Task description
The answer should consist of each line below that contains the word "rtspu".

Listed entries

(** * adv-crawler: URL utilities and the crawl controller

    A shallow embedding of [crawler/utils/url_utils.py] and
    [crawler/core/crawler.py] / [crawler/core/pipeline.py], together with
    the part of Python's [str] and [urllib.parse] (CPython 3.11) that
    these files call.

    Python strings are modelled as [string] (sequences of 8-bit
    characters); [str.lower] is modelled on the ASCII range, which is
    where URLs live, and statements that depend on it carry an [isascii]
    hypothesis.  Python exceptions are modelled by the [outcome] type. *)

From stdpp Require Import gmap strings list.
From Stdlib Require Import ZArith NArith Ascii String Lia.

Open Scope string_scope.

(** ** Exceptions *)

(** The exceptions of class [Exception] *)
Inductive exn :=
| ValueError (msg : string)
| Exception (msg : string).

(** The other exceptions of class [BaseException], which
    [except Exception] does not catch: [asyncio.CancelledError] is
    raised inside a task that is cancelled, as the library does with a
    request handler at its time-out *)
Inductive base_exn :=
| CancelledError
| KeyboardInterrupt
| SystemExit.

(** How a call ends: it returns, or raises an [Exception], or raises
    another [BaseException] *)
Inductive outcome (A : Type) :=
| Ok (a : A)
| Raise (e : exn)
| RaiseBase (b : base_exn).
Arguments Ok {A} a.
Arguments Raise {A} e.
Arguments RaiseBase {A} b.

Global Instance outcome_ret : MRet outcome := fun _ a => Ok a.
Global Instance outcome_bind : MBind outcome := fun _ _ k m =>
  match m with
  | Ok a => k a
  | Raise e => Raise e
  | RaiseBase b => RaiseBase b
  end.

(** ** Python [str] methods used by the sources *)

Module PyStr.

Definition is_upper (c : ascii) : bool :=
  let n := nat_of_ascii c in (65 <=? n)%nat && (n <=? 90)%nat.
Definition is_lower (c : ascii) : bool :=
  let n := nat_of_ascii c in (97 <=? n)%nat && (n <=? 122)%nat.
Definition is_digit (c : ascii) : bool :=
  let n := nat_of_ascii c in (48 <=? n)%nat && (n <=? 57)%nat.
Definition is_alpha (c : ascii) : bool := is_upper c || is_lower c.
Definition is_ascii (c : ascii) : bool := (nat_of_ascii c <? 128)%nat.

Definition lower_char (c : ascii) : ascii :=
  if is_upper c then ascii_of_nat (nat_of_ascii c + 32) else c.

(** [s.lower()] *)
Fixpoint lower (s : string) : string :=
  match s with
  | "" => ""
  | String c r => String (lower_char c) (lower r)
  end.

Fixpoint forall_chars (p : ascii -> bool) (s : string) : bool :=
  match s with
  | "" => true
  | String c r => p c && forall_chars p r
  end.

(** [s.isascii()] *)
Definition isascii (s : string) : bool := forall_chars is_ascii s.

(** [s.isdigit()], for ASCII strings; false on the empty string *)
Definition isdigit (s : string) : bool :=
  negb (s =? "") && forall_chars is_digit s.

(** [int(s)] for a string of decimal digits *)
Fixpoint int_acc (acc : N) (s : string) : N :=
  match s with
  | "" => acc
  | String c r => int_acc (10 * acc + (N_of_ascii c - 48))%N r
  end.
Definition int (s : string) : N := int_acc 0 s.

(** [s[:n]] and [s[n:]] for [0 <= n] *)
Fixpoint take (n : nat) (s : string) : string :=
  match n, s with
  | S k, String c r => String c (take k r)
  | _, _ => ""
  end.
Fixpoint drop (n : nat) (s : string) : string :=
  match n, s with
  | S k, String _ r => drop k r
  | _, _ => s
  end.

(** [s.find(c)] for a one-character [c]; [None] stands for [-1] *)
Fixpoint find (c : ascii) (s : string) : option nat :=
  match s with
  | "" => None
  | String a r => if Ascii.eqb a c then Some 0%nat else S <$> find c r
  end.

(** [s.find(c, start)] for [0 <= start] *)
Definition find_from (c : ascii) (start : nat) (s : string) : option nat :=
  if (start <=? String.length s)%nat
  then Nat.add start <$> find c (drop start s)
  else None.

(** [s.rfind(c)] *)
Fixpoint rfind (c : ascii) (s : string) : option nat :=
  match s with
  | "" => None
  | String a r =>
      match rfind c r with
      | Some i => Some (S i)
      | None => if Ascii.eqb a c then Some 0%nat else None
      end
  end.

(** [c in s] *)
Definition contains (c : ascii) (s : string) : bool :=
  match find c s with Some _ => true | None => false end.

(** [s.partition(c)]: (head, separator found, tail) *)
Definition partition (c : ascii) (s : string) : string * bool * string :=
  match find c s with
  | Some i => (take i s, true, drop (S i) s)
  | None => (s, false, "")
  end.

(** [s.rpartition(c)] *)
Definition rpartition (c : ascii) (s : string) : string * bool * string :=
  match rfind c s with
  | Some i => (take i s, true, drop (S i) s)
  | None => ("", false, s)
  end.

(** [s.rstrip(c)] for a one-character [c] *)
Fixpoint rstrip (c : ascii) (s : string) : string :=
  match s with
  | "" => ""
  | String a r =>
      match rstrip c r with
      | "" => if Ascii.eqb a c then "" else String a ""
      | r' => String a r'
      end
  end.

(** [s.lstrip(chars)], the character set given as a predicate *)
Fixpoint lstrip (p : ascii -> bool) (s : string) : string :=
  match s with
  | "" => ""
  | String a r => if p a then lstrip p r else s
  end.

(** [s.startswith(p)] and [s.endswith(p)] *)
Definition startswith (s p : string) : bool := String.prefix p s.
Definition endswith (s p : string) : bool :=
  (String.length p <=? String.length s)%nat
  && (drop (String.length s - String.length p) s =? p).

(** [s.replace(old, new)] for a non-empty [old]: occurrences are
    replaced from the left and do not overlap.  [skip] counts the
    characters of a matched occurrence still to be passed over. *)
Fixpoint replace_go (old new : string) (skip : nat) (s : string) : string :=
  match s with
  | "" => ""
  | String a r =>
      match skip with
      | S k => replace_go old new k r
      | O =>
          if String.prefix old s
          then new +:+ replace_go old new (String.length old - 1) r
          else String a (replace_go old new 0 r)
      end
  end.
Definition replace (old new s : string) : string := replace_go old new 0 s.

End PyStr.

(** ** Library functions that are taken as given

    [_check_bracketed_host] of [urllib.parse] validates a bracketed host
    with [ipaddress.ip_address] and a regular expression, and
    [_checknetloc] inspects a non-ASCII netloc with [unicodedata]; both
    only decide whether [ValueError] is raised.  [urljoin] is called by
    the crawler on every extracted link.  [markdown_writer] is how
    [MarkdownWriter(output_dir, base_domain)] ends, of
    [crawler/storage/writer.py], and [playwright_crawler] how the
    construction of the library's [PlaywrightCrawler] ends. *)

Class Externals := {
  bracketed_host_valid : string -> bool;
  nfkc_netloc_valid : string -> bool;
  urljoin : string -> string -> outcome string;
  markdown_writer : string -> outcome unit;
  playwright_crawler : outcome unit
}.

(** ** [urllib.parse] (CPython 3.11): [urlparse] and [urlunparse] *)

Module Urllib.
Import PyStr.

Definition uses_netloc : list string :=
  [""; "ftp"; "http"; "gopher"; "nntp"; "telnet"; "imap"; "wais"; "file";
   "mms"; "https"; "shttp"; "snews"; "prospero"; "rtsp"; "rtspu"; "rsync";
   "svn"; "svn+ssh"; "sftp"; "nfs"; "git"; "git+ssh"; "ws"; "wss"].

Definition uses_params : list string :=
  [""; "ftp"; "hdl"; "prospero"; "http"; "imap"; "https"; "shttp"; "rtsp";
   "rtspu"; "sip"; "sips"; "mms"; "sftp"; "tel"].

Definition mem (s : string) (l : list string) : bool :=
  existsb (String.eqb s) l.

(** [c in scheme_chars] *)
Definition scheme_char (c : ascii) : bool :=
  is_alpha c || is_digit c
  || Ascii.eqb c "+" || Ascii.eqb c "-" || Ascii.eqb c ".".

(** [c in _WHATWG_C0_CONTROL_OR_SPACE] *)
Definition c0_control_or_space (c : ascii) : bool :=
  (nat_of_ascii c <=? 32)%nat.

Definition TAB : string := String "009" "".
Definition CR : string := String "013" "".
Definition LF : string := String "010" "".

Record ParseResult := {
  scheme : string;
  netloc : string;
  path : string;
  params : string;
  query : string;
  fragment : string
}.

Output for this task
   "mms"; "https"; "shttp"; "snews"; "prospero"; "rtsp"; "rtspu"; "rsync";
   "rtspu"; "sip"; "sips"; "mms"; "sftp"; "tel"].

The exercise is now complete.